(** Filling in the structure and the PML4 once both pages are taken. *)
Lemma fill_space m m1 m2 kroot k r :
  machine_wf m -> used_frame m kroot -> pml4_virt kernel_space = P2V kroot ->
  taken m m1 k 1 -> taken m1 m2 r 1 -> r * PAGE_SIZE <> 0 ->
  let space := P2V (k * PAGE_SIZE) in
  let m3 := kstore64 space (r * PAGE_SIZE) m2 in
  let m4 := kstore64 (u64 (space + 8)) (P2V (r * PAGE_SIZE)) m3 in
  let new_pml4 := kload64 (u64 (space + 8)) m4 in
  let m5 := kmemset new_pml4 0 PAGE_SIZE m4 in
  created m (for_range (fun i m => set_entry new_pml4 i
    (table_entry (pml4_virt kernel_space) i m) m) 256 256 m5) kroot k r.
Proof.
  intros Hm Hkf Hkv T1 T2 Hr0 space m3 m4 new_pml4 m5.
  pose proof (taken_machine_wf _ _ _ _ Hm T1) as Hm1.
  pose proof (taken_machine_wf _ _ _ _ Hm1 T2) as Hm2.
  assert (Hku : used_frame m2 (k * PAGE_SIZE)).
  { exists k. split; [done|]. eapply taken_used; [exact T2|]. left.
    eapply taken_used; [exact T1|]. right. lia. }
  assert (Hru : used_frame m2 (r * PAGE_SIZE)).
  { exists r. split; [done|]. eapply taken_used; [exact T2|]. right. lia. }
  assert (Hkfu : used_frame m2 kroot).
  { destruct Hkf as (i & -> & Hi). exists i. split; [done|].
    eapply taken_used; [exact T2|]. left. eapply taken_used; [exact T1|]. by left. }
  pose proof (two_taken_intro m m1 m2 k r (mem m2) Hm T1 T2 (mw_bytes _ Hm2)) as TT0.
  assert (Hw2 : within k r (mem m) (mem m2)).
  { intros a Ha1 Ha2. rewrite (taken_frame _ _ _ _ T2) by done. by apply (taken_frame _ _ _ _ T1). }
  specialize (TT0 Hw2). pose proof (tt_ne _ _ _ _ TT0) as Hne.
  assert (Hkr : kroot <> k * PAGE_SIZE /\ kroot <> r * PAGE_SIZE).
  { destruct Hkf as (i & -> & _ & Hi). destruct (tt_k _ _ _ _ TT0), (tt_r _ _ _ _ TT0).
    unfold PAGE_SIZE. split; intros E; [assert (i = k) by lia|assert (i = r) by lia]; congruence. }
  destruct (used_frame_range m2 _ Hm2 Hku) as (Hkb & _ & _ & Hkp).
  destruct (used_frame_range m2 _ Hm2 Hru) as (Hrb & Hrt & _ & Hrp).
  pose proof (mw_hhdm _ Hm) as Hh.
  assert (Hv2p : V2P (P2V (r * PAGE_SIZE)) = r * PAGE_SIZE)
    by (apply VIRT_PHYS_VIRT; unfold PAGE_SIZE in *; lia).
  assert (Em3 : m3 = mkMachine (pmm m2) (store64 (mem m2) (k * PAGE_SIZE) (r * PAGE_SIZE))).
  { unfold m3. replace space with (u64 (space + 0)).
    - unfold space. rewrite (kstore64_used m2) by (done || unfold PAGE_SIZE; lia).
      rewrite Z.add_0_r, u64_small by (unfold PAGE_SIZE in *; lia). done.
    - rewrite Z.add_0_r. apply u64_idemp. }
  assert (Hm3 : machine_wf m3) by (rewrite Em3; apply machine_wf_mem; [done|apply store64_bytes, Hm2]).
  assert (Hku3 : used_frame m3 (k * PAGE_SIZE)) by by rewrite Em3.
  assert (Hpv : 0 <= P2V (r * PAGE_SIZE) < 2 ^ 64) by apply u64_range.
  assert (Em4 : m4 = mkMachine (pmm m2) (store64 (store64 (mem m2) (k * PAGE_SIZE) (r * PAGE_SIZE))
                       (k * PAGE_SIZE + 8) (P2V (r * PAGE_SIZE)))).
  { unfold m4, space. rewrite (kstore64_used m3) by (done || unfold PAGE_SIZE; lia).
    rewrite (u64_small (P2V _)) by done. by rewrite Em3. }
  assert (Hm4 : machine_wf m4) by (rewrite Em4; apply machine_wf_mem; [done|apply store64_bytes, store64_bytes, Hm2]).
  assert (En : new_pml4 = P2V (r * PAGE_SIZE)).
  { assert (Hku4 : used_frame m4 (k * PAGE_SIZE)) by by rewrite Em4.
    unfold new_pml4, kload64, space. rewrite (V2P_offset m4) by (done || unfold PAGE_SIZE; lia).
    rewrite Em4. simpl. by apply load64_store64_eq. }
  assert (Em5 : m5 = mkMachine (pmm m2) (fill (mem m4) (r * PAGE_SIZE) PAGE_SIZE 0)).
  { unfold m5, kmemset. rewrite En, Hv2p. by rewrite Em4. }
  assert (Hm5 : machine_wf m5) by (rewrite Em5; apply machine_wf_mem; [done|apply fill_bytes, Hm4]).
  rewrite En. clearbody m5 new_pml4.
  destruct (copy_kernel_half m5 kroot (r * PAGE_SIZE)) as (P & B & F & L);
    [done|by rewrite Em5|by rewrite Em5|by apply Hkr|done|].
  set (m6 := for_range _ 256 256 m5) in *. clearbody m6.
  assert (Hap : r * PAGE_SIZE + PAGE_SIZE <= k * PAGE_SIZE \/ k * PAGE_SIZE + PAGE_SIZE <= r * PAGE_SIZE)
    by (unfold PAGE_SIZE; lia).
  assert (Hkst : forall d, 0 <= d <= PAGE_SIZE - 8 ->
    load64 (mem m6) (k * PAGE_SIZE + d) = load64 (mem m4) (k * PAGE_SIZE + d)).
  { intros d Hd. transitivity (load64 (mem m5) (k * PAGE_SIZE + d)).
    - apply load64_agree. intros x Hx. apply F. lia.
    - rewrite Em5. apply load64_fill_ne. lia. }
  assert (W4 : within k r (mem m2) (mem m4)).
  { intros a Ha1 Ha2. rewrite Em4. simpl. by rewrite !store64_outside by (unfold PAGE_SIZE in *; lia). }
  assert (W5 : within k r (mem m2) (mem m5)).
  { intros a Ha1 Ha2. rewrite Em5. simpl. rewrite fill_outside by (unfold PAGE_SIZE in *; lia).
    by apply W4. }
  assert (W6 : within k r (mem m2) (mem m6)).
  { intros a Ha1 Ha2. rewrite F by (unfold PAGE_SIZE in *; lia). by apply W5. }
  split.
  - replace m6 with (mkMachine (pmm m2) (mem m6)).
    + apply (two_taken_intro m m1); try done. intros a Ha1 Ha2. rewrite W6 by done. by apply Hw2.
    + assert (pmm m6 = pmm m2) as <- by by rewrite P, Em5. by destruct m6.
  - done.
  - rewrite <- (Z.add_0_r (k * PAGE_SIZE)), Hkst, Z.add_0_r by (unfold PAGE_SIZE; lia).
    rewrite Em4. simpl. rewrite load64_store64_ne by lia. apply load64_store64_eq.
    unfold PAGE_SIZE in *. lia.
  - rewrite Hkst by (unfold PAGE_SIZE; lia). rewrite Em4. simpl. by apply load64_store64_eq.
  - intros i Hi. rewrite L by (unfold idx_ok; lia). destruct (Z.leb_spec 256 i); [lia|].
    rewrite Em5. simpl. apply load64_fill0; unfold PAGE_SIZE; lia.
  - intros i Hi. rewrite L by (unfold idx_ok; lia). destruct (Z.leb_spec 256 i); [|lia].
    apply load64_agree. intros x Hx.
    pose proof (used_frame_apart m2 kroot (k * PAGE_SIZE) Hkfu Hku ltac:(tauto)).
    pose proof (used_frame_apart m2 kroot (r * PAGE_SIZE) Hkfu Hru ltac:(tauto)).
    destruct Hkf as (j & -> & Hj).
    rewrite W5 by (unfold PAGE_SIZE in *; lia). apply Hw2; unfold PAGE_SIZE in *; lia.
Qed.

■ ■ ■

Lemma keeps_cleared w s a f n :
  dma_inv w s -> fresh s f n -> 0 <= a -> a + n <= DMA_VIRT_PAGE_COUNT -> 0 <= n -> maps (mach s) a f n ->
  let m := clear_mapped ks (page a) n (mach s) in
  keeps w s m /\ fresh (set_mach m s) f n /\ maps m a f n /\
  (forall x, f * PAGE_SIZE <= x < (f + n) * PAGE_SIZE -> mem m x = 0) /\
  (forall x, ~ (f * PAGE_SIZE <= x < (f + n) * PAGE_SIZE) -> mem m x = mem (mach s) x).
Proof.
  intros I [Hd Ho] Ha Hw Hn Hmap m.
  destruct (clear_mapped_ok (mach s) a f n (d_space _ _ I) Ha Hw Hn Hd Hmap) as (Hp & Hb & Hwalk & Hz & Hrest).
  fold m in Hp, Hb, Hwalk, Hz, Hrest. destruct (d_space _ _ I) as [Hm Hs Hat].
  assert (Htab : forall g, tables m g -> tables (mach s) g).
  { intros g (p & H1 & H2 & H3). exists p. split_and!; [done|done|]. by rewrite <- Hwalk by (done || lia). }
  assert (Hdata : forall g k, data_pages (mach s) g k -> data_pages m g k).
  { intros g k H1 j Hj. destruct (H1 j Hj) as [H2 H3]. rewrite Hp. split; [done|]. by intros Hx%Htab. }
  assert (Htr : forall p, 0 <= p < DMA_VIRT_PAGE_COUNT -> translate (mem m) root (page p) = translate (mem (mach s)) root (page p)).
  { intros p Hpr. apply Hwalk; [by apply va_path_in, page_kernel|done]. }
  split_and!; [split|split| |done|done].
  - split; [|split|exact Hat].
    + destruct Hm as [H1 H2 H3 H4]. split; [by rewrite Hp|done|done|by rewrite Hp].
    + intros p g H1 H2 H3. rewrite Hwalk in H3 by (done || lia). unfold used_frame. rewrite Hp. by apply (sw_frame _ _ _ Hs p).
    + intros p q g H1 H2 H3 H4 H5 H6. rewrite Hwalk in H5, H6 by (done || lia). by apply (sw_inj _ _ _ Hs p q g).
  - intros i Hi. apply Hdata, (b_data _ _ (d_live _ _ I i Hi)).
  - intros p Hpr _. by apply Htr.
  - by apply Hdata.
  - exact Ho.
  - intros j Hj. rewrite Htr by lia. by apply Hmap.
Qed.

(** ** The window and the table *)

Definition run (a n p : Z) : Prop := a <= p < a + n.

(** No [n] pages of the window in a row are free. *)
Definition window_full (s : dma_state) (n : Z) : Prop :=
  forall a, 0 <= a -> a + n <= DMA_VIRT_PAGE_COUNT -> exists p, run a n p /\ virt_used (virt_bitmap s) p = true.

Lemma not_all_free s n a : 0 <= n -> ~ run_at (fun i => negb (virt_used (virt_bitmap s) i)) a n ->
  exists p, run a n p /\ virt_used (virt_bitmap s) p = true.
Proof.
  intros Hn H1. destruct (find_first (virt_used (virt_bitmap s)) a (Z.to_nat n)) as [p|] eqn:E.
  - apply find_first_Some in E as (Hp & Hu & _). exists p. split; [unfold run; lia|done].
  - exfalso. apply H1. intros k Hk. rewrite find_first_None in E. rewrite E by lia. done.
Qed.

■ ■ ■

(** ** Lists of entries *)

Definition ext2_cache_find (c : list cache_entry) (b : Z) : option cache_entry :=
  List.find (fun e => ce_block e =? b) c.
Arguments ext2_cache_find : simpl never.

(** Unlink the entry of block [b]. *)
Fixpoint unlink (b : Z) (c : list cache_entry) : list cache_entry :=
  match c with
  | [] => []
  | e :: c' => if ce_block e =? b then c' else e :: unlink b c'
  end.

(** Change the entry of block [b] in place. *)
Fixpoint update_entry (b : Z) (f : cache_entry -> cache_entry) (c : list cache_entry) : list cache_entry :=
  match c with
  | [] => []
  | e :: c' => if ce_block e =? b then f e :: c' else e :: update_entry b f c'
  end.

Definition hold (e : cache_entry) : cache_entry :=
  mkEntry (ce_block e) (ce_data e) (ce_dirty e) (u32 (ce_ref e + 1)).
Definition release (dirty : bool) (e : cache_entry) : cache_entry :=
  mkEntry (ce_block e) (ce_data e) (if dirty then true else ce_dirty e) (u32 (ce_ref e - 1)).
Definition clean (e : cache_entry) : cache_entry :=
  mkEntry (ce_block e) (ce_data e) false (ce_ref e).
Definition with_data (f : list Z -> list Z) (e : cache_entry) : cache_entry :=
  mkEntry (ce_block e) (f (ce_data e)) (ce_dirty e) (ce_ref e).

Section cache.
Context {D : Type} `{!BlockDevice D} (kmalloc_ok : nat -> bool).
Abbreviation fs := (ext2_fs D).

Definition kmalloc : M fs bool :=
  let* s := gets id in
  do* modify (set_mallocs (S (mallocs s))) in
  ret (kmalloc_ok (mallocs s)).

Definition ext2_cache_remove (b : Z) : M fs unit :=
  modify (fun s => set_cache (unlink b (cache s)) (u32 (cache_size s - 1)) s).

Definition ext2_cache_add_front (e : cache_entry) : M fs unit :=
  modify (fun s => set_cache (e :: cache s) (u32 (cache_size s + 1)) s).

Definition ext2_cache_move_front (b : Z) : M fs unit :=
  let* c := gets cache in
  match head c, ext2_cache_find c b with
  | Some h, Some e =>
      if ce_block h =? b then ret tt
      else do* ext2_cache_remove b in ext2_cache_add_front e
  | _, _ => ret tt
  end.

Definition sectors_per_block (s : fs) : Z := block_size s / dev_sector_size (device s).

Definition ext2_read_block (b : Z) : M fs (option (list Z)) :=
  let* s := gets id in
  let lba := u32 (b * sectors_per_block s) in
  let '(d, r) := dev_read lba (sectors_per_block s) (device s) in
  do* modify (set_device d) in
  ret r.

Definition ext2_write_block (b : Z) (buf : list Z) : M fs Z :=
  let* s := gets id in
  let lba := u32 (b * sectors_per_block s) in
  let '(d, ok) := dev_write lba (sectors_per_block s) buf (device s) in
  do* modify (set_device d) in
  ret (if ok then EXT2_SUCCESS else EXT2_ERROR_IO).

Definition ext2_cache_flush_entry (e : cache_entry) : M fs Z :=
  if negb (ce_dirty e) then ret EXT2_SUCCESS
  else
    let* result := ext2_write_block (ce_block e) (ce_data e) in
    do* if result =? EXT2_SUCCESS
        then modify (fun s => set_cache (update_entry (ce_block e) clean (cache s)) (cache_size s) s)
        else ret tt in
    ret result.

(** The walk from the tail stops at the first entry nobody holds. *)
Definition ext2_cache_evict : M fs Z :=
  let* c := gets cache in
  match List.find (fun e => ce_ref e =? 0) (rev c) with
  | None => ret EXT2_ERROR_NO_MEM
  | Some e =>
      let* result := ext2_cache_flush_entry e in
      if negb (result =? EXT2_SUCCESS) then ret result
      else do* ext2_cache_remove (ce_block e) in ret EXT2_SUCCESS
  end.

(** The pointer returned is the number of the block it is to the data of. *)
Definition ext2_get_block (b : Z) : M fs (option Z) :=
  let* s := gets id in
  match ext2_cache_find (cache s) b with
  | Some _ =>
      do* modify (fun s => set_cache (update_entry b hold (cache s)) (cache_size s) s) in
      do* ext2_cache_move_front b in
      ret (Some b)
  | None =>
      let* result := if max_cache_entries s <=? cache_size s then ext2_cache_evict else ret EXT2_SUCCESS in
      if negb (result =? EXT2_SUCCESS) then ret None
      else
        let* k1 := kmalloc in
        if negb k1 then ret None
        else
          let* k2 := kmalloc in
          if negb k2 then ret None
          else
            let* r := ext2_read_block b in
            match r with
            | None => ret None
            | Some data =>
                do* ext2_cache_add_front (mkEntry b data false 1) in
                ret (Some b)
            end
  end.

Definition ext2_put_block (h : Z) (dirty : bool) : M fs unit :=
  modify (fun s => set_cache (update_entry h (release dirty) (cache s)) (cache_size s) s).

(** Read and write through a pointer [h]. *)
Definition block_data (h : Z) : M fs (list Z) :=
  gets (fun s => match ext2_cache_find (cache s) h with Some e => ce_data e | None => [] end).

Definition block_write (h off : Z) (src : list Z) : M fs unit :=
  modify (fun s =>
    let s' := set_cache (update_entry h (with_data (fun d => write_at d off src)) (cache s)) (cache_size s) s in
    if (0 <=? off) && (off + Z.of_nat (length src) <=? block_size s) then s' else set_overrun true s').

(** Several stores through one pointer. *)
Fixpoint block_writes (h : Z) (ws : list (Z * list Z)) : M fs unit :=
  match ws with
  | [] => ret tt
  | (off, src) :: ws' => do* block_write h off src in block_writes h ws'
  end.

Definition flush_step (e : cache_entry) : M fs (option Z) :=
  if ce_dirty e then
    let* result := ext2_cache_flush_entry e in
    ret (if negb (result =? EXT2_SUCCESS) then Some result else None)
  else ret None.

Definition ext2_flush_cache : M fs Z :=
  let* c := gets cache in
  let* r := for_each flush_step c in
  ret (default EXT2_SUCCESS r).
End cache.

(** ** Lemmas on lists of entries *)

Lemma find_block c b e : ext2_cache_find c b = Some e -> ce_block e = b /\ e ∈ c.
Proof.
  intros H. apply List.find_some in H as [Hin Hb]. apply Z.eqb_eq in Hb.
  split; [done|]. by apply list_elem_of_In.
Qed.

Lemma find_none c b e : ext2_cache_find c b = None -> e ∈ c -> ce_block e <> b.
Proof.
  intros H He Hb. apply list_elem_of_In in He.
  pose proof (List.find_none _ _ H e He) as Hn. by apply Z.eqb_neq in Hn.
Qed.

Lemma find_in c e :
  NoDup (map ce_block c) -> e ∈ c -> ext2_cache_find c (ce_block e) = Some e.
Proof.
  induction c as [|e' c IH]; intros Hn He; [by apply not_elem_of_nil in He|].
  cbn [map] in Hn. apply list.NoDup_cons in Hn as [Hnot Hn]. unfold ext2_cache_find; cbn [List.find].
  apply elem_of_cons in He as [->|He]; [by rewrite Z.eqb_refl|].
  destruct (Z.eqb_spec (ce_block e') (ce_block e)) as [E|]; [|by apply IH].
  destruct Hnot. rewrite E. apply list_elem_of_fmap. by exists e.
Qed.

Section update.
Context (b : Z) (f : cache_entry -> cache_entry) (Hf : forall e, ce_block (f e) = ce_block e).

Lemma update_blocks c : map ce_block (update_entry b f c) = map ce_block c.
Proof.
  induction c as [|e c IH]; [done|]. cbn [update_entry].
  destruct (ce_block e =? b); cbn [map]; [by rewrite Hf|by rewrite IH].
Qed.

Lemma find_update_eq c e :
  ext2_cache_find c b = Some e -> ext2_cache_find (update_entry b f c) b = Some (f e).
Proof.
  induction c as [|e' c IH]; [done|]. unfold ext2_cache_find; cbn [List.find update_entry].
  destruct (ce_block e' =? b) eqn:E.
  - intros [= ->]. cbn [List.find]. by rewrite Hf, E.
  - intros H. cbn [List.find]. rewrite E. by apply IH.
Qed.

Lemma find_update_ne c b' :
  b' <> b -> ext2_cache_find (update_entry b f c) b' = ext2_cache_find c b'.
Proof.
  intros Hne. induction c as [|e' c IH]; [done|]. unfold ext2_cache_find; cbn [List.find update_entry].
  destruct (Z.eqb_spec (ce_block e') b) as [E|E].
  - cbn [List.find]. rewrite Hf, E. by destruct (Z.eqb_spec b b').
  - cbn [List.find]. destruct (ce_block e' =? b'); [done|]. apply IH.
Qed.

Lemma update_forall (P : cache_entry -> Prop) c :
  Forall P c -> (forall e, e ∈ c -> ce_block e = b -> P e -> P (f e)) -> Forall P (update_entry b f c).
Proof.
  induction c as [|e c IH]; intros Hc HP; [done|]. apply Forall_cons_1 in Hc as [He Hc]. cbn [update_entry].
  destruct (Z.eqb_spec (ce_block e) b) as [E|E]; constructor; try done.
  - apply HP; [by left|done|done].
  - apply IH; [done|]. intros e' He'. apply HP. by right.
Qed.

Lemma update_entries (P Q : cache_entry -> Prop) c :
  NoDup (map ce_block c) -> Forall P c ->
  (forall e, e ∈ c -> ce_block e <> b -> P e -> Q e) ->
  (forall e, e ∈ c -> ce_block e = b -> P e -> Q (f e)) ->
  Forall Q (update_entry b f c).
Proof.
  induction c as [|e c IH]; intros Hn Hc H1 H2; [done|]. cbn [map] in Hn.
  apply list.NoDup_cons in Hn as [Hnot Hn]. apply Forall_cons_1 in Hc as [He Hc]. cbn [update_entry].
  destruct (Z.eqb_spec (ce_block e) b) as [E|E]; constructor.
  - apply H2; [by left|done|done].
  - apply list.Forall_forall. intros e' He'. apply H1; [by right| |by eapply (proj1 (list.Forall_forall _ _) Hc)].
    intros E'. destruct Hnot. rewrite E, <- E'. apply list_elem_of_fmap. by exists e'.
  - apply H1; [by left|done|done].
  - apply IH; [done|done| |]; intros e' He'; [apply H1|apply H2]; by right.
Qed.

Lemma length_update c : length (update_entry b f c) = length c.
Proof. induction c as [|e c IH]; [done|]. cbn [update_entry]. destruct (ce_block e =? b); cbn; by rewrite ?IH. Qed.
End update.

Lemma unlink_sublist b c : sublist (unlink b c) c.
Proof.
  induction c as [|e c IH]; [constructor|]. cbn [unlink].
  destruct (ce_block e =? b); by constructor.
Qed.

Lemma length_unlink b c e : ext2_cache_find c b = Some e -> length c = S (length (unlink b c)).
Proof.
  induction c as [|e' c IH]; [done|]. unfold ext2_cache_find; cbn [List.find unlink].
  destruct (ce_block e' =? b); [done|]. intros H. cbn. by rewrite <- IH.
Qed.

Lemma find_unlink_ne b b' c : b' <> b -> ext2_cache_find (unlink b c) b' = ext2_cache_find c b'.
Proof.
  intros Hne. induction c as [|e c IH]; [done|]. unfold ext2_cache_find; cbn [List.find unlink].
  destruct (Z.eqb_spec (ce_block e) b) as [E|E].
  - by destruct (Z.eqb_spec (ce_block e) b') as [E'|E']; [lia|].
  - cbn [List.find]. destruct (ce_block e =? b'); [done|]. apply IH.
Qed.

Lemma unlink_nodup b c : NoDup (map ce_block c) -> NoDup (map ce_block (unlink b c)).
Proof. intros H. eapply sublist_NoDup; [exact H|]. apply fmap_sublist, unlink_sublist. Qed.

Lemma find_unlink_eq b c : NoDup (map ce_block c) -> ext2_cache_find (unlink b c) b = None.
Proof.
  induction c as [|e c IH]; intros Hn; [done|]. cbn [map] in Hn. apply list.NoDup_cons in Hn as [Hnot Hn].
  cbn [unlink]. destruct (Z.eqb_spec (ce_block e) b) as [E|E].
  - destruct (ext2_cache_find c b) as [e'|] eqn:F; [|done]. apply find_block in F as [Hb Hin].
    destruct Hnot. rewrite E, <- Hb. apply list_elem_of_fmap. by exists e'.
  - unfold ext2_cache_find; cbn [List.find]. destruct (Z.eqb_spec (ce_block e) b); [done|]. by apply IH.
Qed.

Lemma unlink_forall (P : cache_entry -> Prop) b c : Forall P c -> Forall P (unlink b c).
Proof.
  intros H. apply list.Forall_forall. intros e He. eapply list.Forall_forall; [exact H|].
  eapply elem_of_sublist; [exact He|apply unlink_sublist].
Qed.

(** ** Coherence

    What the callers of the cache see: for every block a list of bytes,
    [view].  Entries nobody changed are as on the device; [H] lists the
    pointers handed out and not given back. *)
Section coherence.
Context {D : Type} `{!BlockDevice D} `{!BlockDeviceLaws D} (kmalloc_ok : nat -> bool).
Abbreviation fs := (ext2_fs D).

■ ■ ■

Check all the records above and select each line where the string "exact" is found.

*RESPONSE*.
  { exists k. split; [done|]. eapply taken_used; [exact T2|]. left.
    eapply taken_used; [exact T1|]. right. lia. }
  { exists r. split; [done|]. eapply taken_used; [exact T2|]. right. lia. }
    eapply taken_used; [exact T2|]. left. eapply taken_used; [exact T1|]. by left. }
  - split; [|split|exact Hat].
  - exact Ho.
Proof. intros H. eapply sublist_NoDup; [exact H|]. apply fmap_sublist, unlink_sublist. Qed.
  intros H. apply list.Forall_forall. intros e He. eapply list.Forall_forall; [exact H|].
  eapply elem_of_sublist; [exact He|apply unlink_sublist].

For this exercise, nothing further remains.